I've seldom been a raving Toots-head, especially compared to my man Peter Scholtes, who absolutely worships him; I'd bet that if pressed, Pete would name Toots his favorite-ever vocalist. (Since we've been friends, few are times that listening to Toots hasn't in some way reminded me of Pete.) But he has meant a great deal to me over the years. My examples are obvious: "Pressure Drop," one of the most hypnotic records I've ever heard (and, in the right frame of mind, one of the most terrifying); "Sweet & Dandy," which for about four weeks in 1997 was my favorite record of all time; the rock-hard "Funky Kingston"; both the rock steady and the hard-funk versions of "54-46 (That's My Number)"; the best stuff from Toots in Memphis, music as natural and powerful as breathing. The first album I dared put on in full after September 11 was the two-CD Island anthology released in 1996. I couldn't have chosen better, even if I had to skip "Pressure Drop."

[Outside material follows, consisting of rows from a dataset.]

(* ===== verification/MoneyModel.v ===== *)
(** An implementation of the money interface that satisfies its laws: decimal numbers as a mantissa and a
    count of digits behind the dot, in three currencies, rounded half up. The witnesses run on it. *)
From Stdlib Require Import Ascii String QArith Qabs Lqa.
From S2P Require Import Prelude JwtLib MoneyLib.
Open Scope Z_scope.

#[local] Arguments String.append !_ _ : simpl nomatch.

(** ** Definitions *)

Record Decimal := mkDecimal { dc_mantissa : Z; dc_digits : nat; dc_currency : string }.
Definition ten (k : nat) : Z := 10 ^ Z.of_nat k.
(** The last [k] digits of a number. *)
Fixpoint last_digits (k : nat) (r : Z) : string :=
  match k with
  | O => ""
  | S k => last_digits k (r / 10) ++ String (pretty_N_char (Z.to_N (r mod 10))) ""
  end.
Definition show_unsigned (z : Z) (k : nat) : string :=
  (pretty (z / ten k) ++ (if (k =? 0)%nat then "" else "." ++ last_digits k z))%string.
Definition show_decimal (z : Z) (k : nat) : string :=
  if z <? 0 then ("-" ++ show_unsigned (- z) k)%string else show_unsigned z k.

Definition amount_error : GoError := Sentinel "money.ErrInvalidAmount" "money: invalid amount".
Definition currency_error : GoError := Sentinel "money.ErrInvalidCurrency" "money: invalid currency".
Definition mismatch_error : GoError := Sentinel moneyErrCurrencyMismatch "money: currency mismatch".
Definition minor_digits (c : string) : nat := if bool_decide (c = "JPY") then 0%nat else 2%nat.

Definition with_parts (s : string) (k : Z → nat → Decimal) : GoError + Decimal :=
  if bool_decide (s = "") then inl amount_error
  else match decimal_parts s with Some (z, n) => inr (k z n) | None => inl amount_error end.
Definition same_currency {A} (a b : Decimal) (v : A) : GoError + A :=
  if bool_decide (dc_currency b = dc_currency a) then inr v else inl mismatch_error.
(** Both mantissas at the finer of the two scales. *)
Definition aligned (f : Z → Z → Z) (a b : Decimal) : Decimal :=
  let n := Nat.max (dc_digits a) (dc_digits b) in
  mkDecimal (f (dc_mantissa a * ten (n - dc_digits a)) (dc_mantissa b * ten (n - dc_digits b))) n (dc_currency a).
Definition half_up (m : Decimal) : Decimal :=
  let s := minor_digits (dc_currency m) in
  mkDecimal ((2 * dc_mantissa m * ten s + ten (dc_digits m)) / (2 * ten (dc_digits m))) s (dc_currency m).
Definition compare_decimals (a b : Decimal) : Z := Z.sgn (dc_mantissa (aligned Z.sub a b)).

Definition decimal_types : MoneyTypes := {| Currency := string; Money := Decimal |}.
Definition decimal_money : @MoneyLib decimal_types :=
  @Build_MoneyLib decimal_types
    (λ s, if bool_decide (s ∈ ["USD"; "EUR"; "JPY"]) then inr s else inl currency_error)
    id (λ c, Z.of_nat (minor_digits c)) (λ s c, with_parts s (λ z n, mkDecimal z n c)) (λ c, inr (mkDecimal 0 0 c))
    (λ m s, with_parts s (λ z n, mkDecimal (dc_mantissa m * z) (dc_digits m + n) (dc_currency m)))
    (λ m, inr (half_up m)) (λ a b, same_currency a b (aligned Z.add a b)) (λ a b, same_currency a b (aligned Z.sub a b))
    (λ a b, same_currency a b (compare_decimals a b)) (λ m, show_decimal (dc_mantissa m) (dc_digits m)) dc_currency.
Definition decimal_value : @MoneyValues decimal_types decimal_money :=
  λ m : Decimal, Qmake (dc_mantissa m) (pow10 (Z.of_nat (dc_digits m))).

(** ** Laws *)

Lemma ten_pos k : 0 < ten k.
Proof. apply Z.pow_pos_nonneg; lia. Qed.
Lemma ten_add a b : ten (a + b) = ten a * ten b.
Proof. unfold ten. rewrite Nat2Z.inj_add, Z.pow_add_r; lia. Qed.
Lemma ten_split n k : (k <= n)%nat → ten n = ten k * ten (n - k).
Proof. intros Hk. rewrite <- ten_add. f_equal. lia. Qed.
Lemma pow10_ten k : Z.pos (pow10 (Z.of_nat k)) = ten k.
Proof. apply pow10_pos. Qed.

Lemma last_digits_length k r : String.length (last_digits k r) = k.
Proof. revert r. induction k as [|k IH]; intros r; [done|]. cbn [last_digits]. rewrite append_length_s, IH. cbn. lia. Qed.
Lemma digit_char d : 0 <= d < 10 → digit_value (pretty_N_char (Z.to_N d)) = Some d.
Proof.
  intros Hd. assert (d ∈ [0; 1; 2; 3; 4; 5; 6; 7; 8; 9]) as Hin by (rewrite !elem_of_cons; lia).
  rewrite !elem_of_cons, elem_of_nil in Hin. destruct_or! Hin; subst; by vm_compute.
Qed.
Lemma last_digits_value k r acc : digits_value (last_digits k r) acc = Some (acc * ten k + r mod ten k).
Proof.
  revert r. induction k as [|k IH]; intros r; cbn [last_digits]; [cbn; rewrite Z.mod_1_r; f_equal; unfold ten; cbn; lia|].
  rewrite digits_app, IH. cbn [digits_value]. rewrite digit_char by (apply Z.mod_pos_bound; lia). f_equal.
  replace (S k) with (1 + k)%nat by lia. rewrite ten_add. change (ten 1) with 10. pose proof (ten_pos k).
  rewrite Z.rem_mul_r by lia. lia.
Qed.

Lemma show_unsigned_parts z k : 0 <= z → starts_with "-" (show_unsigned z k) = false ∧ unsigned_parts (show_unsigned z k) = Some (z, k).
Proof.
  intros Hz. pose proof (ten_pos k). assert (0 <= z / ten k) as Hq by (apply Z.div_pos; lia).
  pose proof (digits_pretty _ Hq) as Hd. destruct (digits_plain _ _ _ Hd) as [Hcut Hminus].
  unfold show_unsigned, unsigned_parts. destruct (Nat.eqb_spec k 0) as [->|Hk].
  - rewrite append_nil_r_s, Hcut, Hd. split; [done|]. cbn. by rewrite Z.div_1_r.
  - change ("." ++ last_digits k z)%string with (String "." (last_digits k z)). rewrite (cut_none _ _ Hcut). split.
    + destruct (pretty (z / ten k)) as [|c s]; [done|]. cbn [String.append]. by rewrite starts_with_head_eq in *.
    + rewrite digits_app, Hd, last_digits_value, last_digits_length. cbn. do 2 f_equal.
      pose proof (Z.div_mod z (ten k)). lia.
Qed.
Lemma show_decimal_parts z k : decimal_parts (show_decimal z k) = Some (z, k).
Proof.
  unfold show_decimal, decimal_parts. destruct (Z.ltb_spec z 0).
  - destruct (show_unsigned_parts (- z) k) as [_ Hp]; [lia|].
    change ("-" ++ show_unsigned (- z) k)%string with (String "-" (show_unsigned (- z) k)).
    rewrite starts_with_head_eq. cbn [drop_str]. destruct (ascii_dec "-" "-"); [|done]. rewrite Hp. cbn. do 2 f_equal. lia.
  - by destruct (show_unsigned_parts z k) as [-> ->].
Qed.

Lemma with_parts_inr s k m : with_parts s k = inr m → ∃ z n, decimal_parts s = Some (z, n) ∧ m = k z n.
Proof. unfold with_parts. case_bool_decide; [done|]. destruct (decimal_parts s) as [[z n]|]; [|done]. intros [= <-]. eauto. Qed.
Lemma same_currency_inr {A} a b (v m : A) : same_currency a b v = inr m → dc_currency b = dc_currency a ∧ m = v.
Proof. unfold same_currency. case_bool_decide; [by intros [= <-]|done]. Qed.

Lemma aligned_value (f : Z → Z → Z) (g : Q → Q → Q) a b :
  (∀ x y (u : positive), f x y # u == g (x # u) (y # u))%Q → Proper (Qeq ==> Qeq ==> Qeq) g →
  (decimal_value (aligned f a b) == g (decimal_value a) (decimal_value b))%Q.
Proof.
  intros Hf Hg. unfold decimal_value, aligned. cbn [dc_mantissa dc_digits]. rewrite Hf.
  assert (∀ (m : Decimal) n, (dc_digits m <= n)%nat →
    (dc_mantissa m * ten (n - dc_digits m) # pow10 (Z.of_nat n) == dc_mantissa m # pow10 (Z.of_nat (dc_digits m)))%Q) as Hm.
  { intros m n Hn. unfold Qeq. cbn [Qnum Qden]. rewrite !pow10_ten, (ten_split _ _ Hn). lia. }
  apply Hg; apply Hm; lia.
Qed.
Lemma half_up_nearest (m : Decimal) :
  (2 * Qabs (decimal_value (half_up m) - decimal_value m) <= 1 # pow10 (Z.of_nat (minor_digits (dc_currency m))))%Q.
Proof.
  destruct m as [z k c]. unfold half_up, decimal_value. cbn [dc_mantissa dc_digits dc_currency]. generalize (minor_digits c). intros s.
  set (n := _ / _). assert (2 * ten k * n <= 2 * z * ten s + ten k < 2 * ten k * n + 2 * ten k) as Hn.
  { pose proof (ten_pos k). pose proof (Z.div_mod (2 * z * ten s + ten k) (2 * ten k)).
    pose proof (Z.mod_pos_bound (2 * z * ten s + ten k) (2 * ten k)). unfold n. lia. }
  assert (∀ q u, (- (1 # u) <= 2 * q <= 1 # u)%Q → (2 * Qabs q <= 1 # u)%Q) as Habs.
  { intros q u [H1 H2]. assert (Qabs q <= (1 # u) * (1 # 2))%Q as H by (apply Qabs_Qle_condition; split; lra). lra. }
  apply Habs. unfold Qle, Qminus, Qopp, Qplus, Qmult. cbn [Qnum Qden]. rewrite ?Pos2Z.inj_mul, !pow10_ten.
  pose proof (ten_pos k). pose proof (ten_pos s). split; nia.
Qed.

Lemma decimal_scale : @ScaleLaws decimal_types decimal_money.
Proof. intros c. cbn. unfold minor_digits. case_bool_decide; lia. Qed.
Lemma decimal_laws : @MoneyLaws decimal_types decimal_money decimal_value.
Proof.
  split; cbn.
  - by intros c m [= <-].
  - intros s c q m Hq (z & n & Hp & ->)%with_parts_inr. unfold decimal in Hq. rewrite Hp in Hq. by injection Hq as <-.
  - by intros s c m (z & n & Hp & ->)%with_parts_inr.
  - intros a s q m Hq (z & n & Hp & ->)%with_parts_inr. unfold decimal in Hq. rewrite Hp in Hq. injection Hq as <-.
    unfold value, decimal_value, parts_value, Qeq, Qmult. cbn [Qnum Qden dc_mantissa dc_digits fst snd].
    rewrite !Pos2Z.inj_mul, !pow10_ten, ten_add. lia.
  - by intros a s m (z & n & Hp & ->)%with_parts_inr.
  - intros a b m [Hc ->]%same_currency_inr. split; [|done]. apply (aligned_value Z.add Qplus); [|typeclasses eauto].
    intros x y u. unfold Qeq, Qplus. cbn. lia.
  - intros a b m [Hc ->]%same_currency_inr. split; [|done]. apply (aligned_value Z.sub Qminus); [|typeclasses eauto].
    intros x y u. unfold Qeq, Qminus, Qopp, Qplus. cbn. lia.
  - intros a m [= <-]. split; [done|]. split; [by eexists|]. apply half_up_nearest.
  - intros a b z [_ ->]%same_currency_inr. unfold compare_decimals.
    assert (decimal_value (aligned Z.sub a b) == decimal_value a - decimal_value b)%Q as Hv.
    { apply (aligned_value Z.sub Qminus); [|typeclasses eauto]. intros x y u. unfold Qeq, Qminus, Qopp, Qplus. cbn. lia. }
    unfold decimal_value at 1 in Hv. set (n := dc_mantissa (aligned Z.sub a b)) in *.
    assert ((0 < n # pow10 (Z.of_nat (dc_digits (aligned Z.sub a b))))%Q ↔ 0 < n) as Hn by (unfold Qlt; cbn; lia).
    rewrite Hv in Hn. transitivity (0 < n); [lia|]. rewrite <- Hn. unfold value. split; intros ?; lra.
  - intros m. unfold decimal. rewrite show_decimal_parts. by eexists.
Qed.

I often hear lyrics badly, and I freely admit that having tried and failed to like OK Computer a grand total of three times I basically have no idea what Thom Yorke's singing apart from the lines everybody quotes from a few of the album's songs; I knew "Let Down"'s title mood and little more in my recent re-playings. I'm glad I didn't until I looked up the lyrics on a whim earlier today; I don't know if I'd ever have fallen quite so hard for it if I'd known Toots was actually singing something as adolescently dopey as "Just like a bug in the ground," you know? I don't know if I could have gotten there. But the line Toots is most obviously committed to in the verses is also the song's best: "One day I'm gonna grow wings." Toots sings it like he's just sprouted them. But it's the chorus he really commits to; his repeats of "let down again" are so impassioned you'd have to be a robot not to respond. It's not the only recording I've wallowed in of late, but it might be the best.